DOOYEWEERD: For if you go to the Old Testament, where it says at the beginning that God blew the breath of life in the nostrils of man, and man thereby became a “living soul.” The whole man.


VERBRUGGE: The soul is what makes man human.


DOOYEWEERD: Well, yes, it is what makes him alive. Makes alive [levend maakt]. But only later was a distinction made between soul and spirit [geest]. So ‘soul’ according to the current opinion is the principle of life [het levensbeginsel]. The principle of organic life. As Poortman also sees in plants. [26]


VERBRUGGE: Yes.


DOOYEWEERD: Now this whole view of body and soul as two substances is not Biblical. Two substances, where the soul can also exist without the body. Namely, after death. And then as an immortal spiritual substance. That was an idea that was squarely derived from Greek philosophy. And its Ground-motive was irreconcilable with that of the Scriptures. [FMF: More by Dooyeweerd on this subject here]


VERBRUGGE: And how long have people supposed that you have made a change in your thought? [27]


DOOYEWEERD: Well with respect to this point of the second way of the transcendental critique, Van Til says that I am now engaging in dialogue with my opponents and that I stand on their own standpoint—that I do not have to give a critique from a Christian standpoint, but I can give a critique from out of their own Ground-motive. That is in fact true. It is required by the transcendental critique. I have said that if you do not do this, you do not contact your opponent. He doesn’t even understand what you mean. For you allow your own Ground-motive to play a role, the Ground-motive of creation, fall into sin and redemption. And that is just not accepted by your opponent. And if you begin by saying, “Well that is my point of departure,” well then he will respond, “We might as well stop the discussion now, for I don’t share that standpoint.” And especially if you say, “Now this point of departure controls the whole of my philosophic thought, the Philosophy of the Law-Idea.” But if you say that at the outset, then you have broken off the discussion.
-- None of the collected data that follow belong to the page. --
(* ===== verification/DaemonExamples.v ===== *)
(** * The daemon on a sample system

    Two peers on one interface of a system with the links of [SimKernel] and
    the maps of [SimBpf], on which the theorems about the daemon are
    evaluated. *)

From stdpp Require Import gmap.
From S2P Require Import Prelude Words Slices Text Obfs Results StrOps Net Config ConfigProofs Netlink Links LinksSpec.
From S2P Require Import SimKernel Tun Routes Loader TcLoad TcLaws TcServe SimBpf.
From S2P Require Import Daemon DaemonLogic DaemonSignals DaemonProofs DaemonClock.
Local Open Scope Z_scope.

(** ** The system *)

(** The links, and files that say the same of each interface. *)
Record sim_host := mkSimHost { sh_links : links }.

Definition sim_file (path : list Z) : option (list Z) :=
  if str_eqb (drop (length path - 8) path) (bs "/address") then Some (bs "02:47:00:00:00:01")
  else if str_eqb (drop (length path - 4) path) (bs "/mtu") then Some (bs "1500") else None.

#[global] Instance sim_host_kernel : NetKernel sim_host := {|
  nk_index h n := nk_index (sh_links h) n;
  nk_sysfs _ path := sim_file path;
  nk_request h msg := let '(r, l) := nk_request (sh_links h) msg in (r, mkSimHost l);
  nk_socket _ := true;
  nk_ioctl h req ifr := let '(r, i, l) := nk_ioctl (sh_links h) req ifr in (r, i, mkSimHost l);
  nk_write h _ _ := (true, h)
|}.

Definition eth0 : link := mkLink 2 None [2; 0; 0; 0; 0; 9] 1500 true false [] [].
Definition start_net : sim_host := mkSimHost {[ bs "eth0" := eth0 ]}.
Definition start_bpf : sim_bpf := mkSim ∅ ∅ ∅.

Definition gateway_mac : list Z := [2; 1; 2; 3; 4; 5].
Definition sample_sys : sysinfo :=
  mkSys (Some (bs "6.1.0-18-amd64")) None (λ _, None) None None (λ _, None) (λ _, None) (λ _, None)
    (mkResolvers (λ _ _, Some gateway_mac) (λ _ _, None) (λ _ _, None) (λ _ _, None) (λ _ _, None))
    (mkLocal None None None).

Definition peer_lines (nm ports address key : string) : list (list Z) :=
  [bs "[peer]"; bs "name = " ++ bs nm; bs "nic = eth0"; bs "bind_ip = 192.0.2.1"; bs "peer_ip = 203.0.113.10";
   bs "address = " ++ bs address; bs "ports = " ++ bs ports; bs "key = " ++ bs key].

Definition key_a : string := "00112233445566778899aabbccddeeff00112233445566778899aabbccddeeff".
Definition start_file : list Z :=
  join [LF] (peer_lines "gut0" "41000, 41001" "10.47.0.1/30" key_a ++ peer_lines "gut1" "41002" "10.47.1.1/30" key_a).
Definition config_of (file : list Z) : Config :=
  match parse_config file with Ok c => c | _ => mkConfig (mkGlobal 0 false) (mkRuntime 0 []) [] end.
Definition start_config : Config := Eval vm_compute in config_of start_file.

(** A turn, with the signals at its start. *)
Definition sample_turn (sigs : list signal) : turn :=
  mkTurn (λ i, if (i =? 0)%nat then sigs else []) sample_sys sample_sys (Some start_file) (λ _, None)
    (λ _, Ok (mkTcStats stats_default stats_default)) (bs "0.5") 0 true None true.

Definition sample_run : daemon_end :=
  run_daemon (K:=sim_host) (B:=sim_bpf) (bs "1.0") (λ _, []) true (λ _, sample_sys) false true start_config
    (Some (bs "/etc/gutd.conf")) [sample_turn [SIGUSR1]; sample_turn []] (sample_turn []) ∅ start_net start_bpf.

Definition is_running {K B} (r : @daemon_end K B) : bool := match r with Running _ => true | _ => false end.

Lemma start_valid : valid_peers (peers start_config).
Proof.
  destruct (parse_config_peers start_file start_config) as (_ & Hp & Hn & Hd & _ & _).
  { vm_compute. reflexivity. }
  split; [|by split]. eapply Forall_impl; [exact Hp|]. intros p []. split; try done. lia.
Qed.

Lemma daemon_serves_witness : ∃ d : daemon sim_host sim_bpf, sample_run = Running d ∧
  ∀ i p, peers start_config !! i = Some p → ∃ m g x,
    d_managers d !! i = Some m ∧ m_interface m = name p ∧ dispatches (d_world d) p m ∧
    reads (w_bpf (d_world d)) (m_ingress_skel m) "tx_devmap" key0 x ∧
    reads (w_bpf (d_world d)) (inner (m_egress_skel m)) "config_map" key0 (gut_config_bytes g) ∧
    (∀ fd, sk_maps (m_ingress_skel m) (bs "config_map") = Some fd →
       reads (w_bpf (d_world d)) (m_ingress_skel m) "config_map" key0 (gut_config_bytes g)) ∧
    ∃ p' h rs l, peer (applied (make_single start_config p) (name p) (d_log d)) = Done p' ∧
      build_gut_config h rs l p' (name p) (m_ingress_interface m) = Ok g.
Proof.
  assert (Hr : is_running sample_run = true) by (vm_compute; reflexivity).
  destruct sample_run as [| | |d| |] eqn:E; try discriminate Hr. exists d. split; [reflexivity|].
  apply (daemon_serves (bs "1.0") (λ _, []) true (λ _, sample_sys) false true start_config
    (Some (bs "/etc/gutd.conf")) [sample_turn [SIGUSR1]; sample_turn []] (sample_turn []) ∅ start_net start_bpf).
  - exact start_valid.
  - vm_compute. reflexivity.
  - exact E.
Defined.

(** ** A daemon without peers *)

Definition idle : daemon sim_host sim_bpf :=
  mkDaemon (mkWorld start_net start_bpf ∅) [] (mkFlags false false false) 0 0 ∅ [].
Definition idle_after (ts : list turn) : daemon sim_host sim_bpf :=
  (run_ticks (bs "1.0") (λ _, []) true start_config (Some []) ts idle).2.

(** A request arrives while the configuration is being loaded. *)
Definition late_turn : turn :=
  mkTurn (λ i, if (i =? 5)%nat || (i =? 0)%nat then [SIGHUP] else []) sample_sys sample_sys None (λ _, None)
    (λ _, Err EStats) [] 0 true None true.

Lemma signals_answered_witness : let d := idle_after [late_turn] in
  RELOAD_FLAG (d_flags d) = true ∧
  (∀ pre post, d_log d = pre ++ EvSignal SIGHUP :: post →
     (∃ r, EvLoad r ∈ post) ∨ RELOAD_FLAG (d_flags d) = true).
Proof.
  cbv zeta. split; [reflexivity|].
  apply (signals_answered (bs "1.0") (λ _, []) true start_config (Some []) [late_turn] idle); reflexivity.
Defined.


(** ** A minute later *)

Definition sample_daemon : daemon sim_host sim_bpf := match sample_run with Running d => d | _ => idle end.
Definition before_refresh : daemon sim_host sim_bpf := set_ticks sample_daemon 0 119.
Definition refreshed : res stop unit * daemon sim_host sim_bpf :=
  periodic_refresh start_config (sample_turn []) before_refresh.

Lemma refresh_applies_start_witness :
  refreshed.1 = Ok tt ∧ length (d_managers before_refresh) = 2%nat ∧
  ∀ m p, m ∈ d_managers before_refresh → find_peer start_config (m_interface m) = Some p →
  ∃ l, d_log refreshed.2 = d_log before_refresh ++ l ∧
    ((∃ e, EvUpdate (m_interface m) (make_single start_config p) (Err e) ∈ l) ∨
     ∀ start, applied start (m_interface m) (d_log refreshed.2) = make_single start_config p).
Proof.
  assert (Hr : refreshed.1 = Ok tt) by (vm_compute; reflexivity).
  split; [exact Hr|]. split; [vm_compute; reflexivity|]. intros m p Hm Hp.
  apply (refresh_applies_start start_config (sample_turn []) before_refresh refreshed.2 m p);
    [reflexivity|exact Hm|exact Hp|].
  revert Hr. unfold refreshed. destruct (periodic_refresh _ _ _) as [r d']. cbn. by intros ->.
Defined.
VERBRUGGE: So how do you say that we should begin such a discussion?


DOOYEWEERD: Well as I said, I give a definition of what I understand by the transcendental critique of the theoretical attitude of thought and experience. That is an investigation that has no single philosophical prejudice—not that of the autonomy of theoretical thought, or the prejudice that theoretic thought must work without beliefs, since beliefs are supposed to be in a different area, and so on. Those are themselves theoretical prejudices that must be eliminated. At least for the time being. I do not say that they must give up these prejudices, for they cannot yet do that. They have not yet come that far.


VERBRUGGE: But gradually, after a common basis for discussion has been made possible by the choice of position, then at a certain time you can come to the point where you can allow your own Ground-motive of creation, fall and redemption to be displayed, and where he [your opponent] must choose a position?


DOOYEWEERD: And that point is not reached earlier than where I allow to be seen that each attempt to make logical thought to be something independent [een zelfstandigheid]—


VERBRUGGE: Separate from man?


DOOYEWEERD: Well, that, too—that this attempt ends in nothing. For logical thought is a faculty, an ability of man. It is always man who thinks.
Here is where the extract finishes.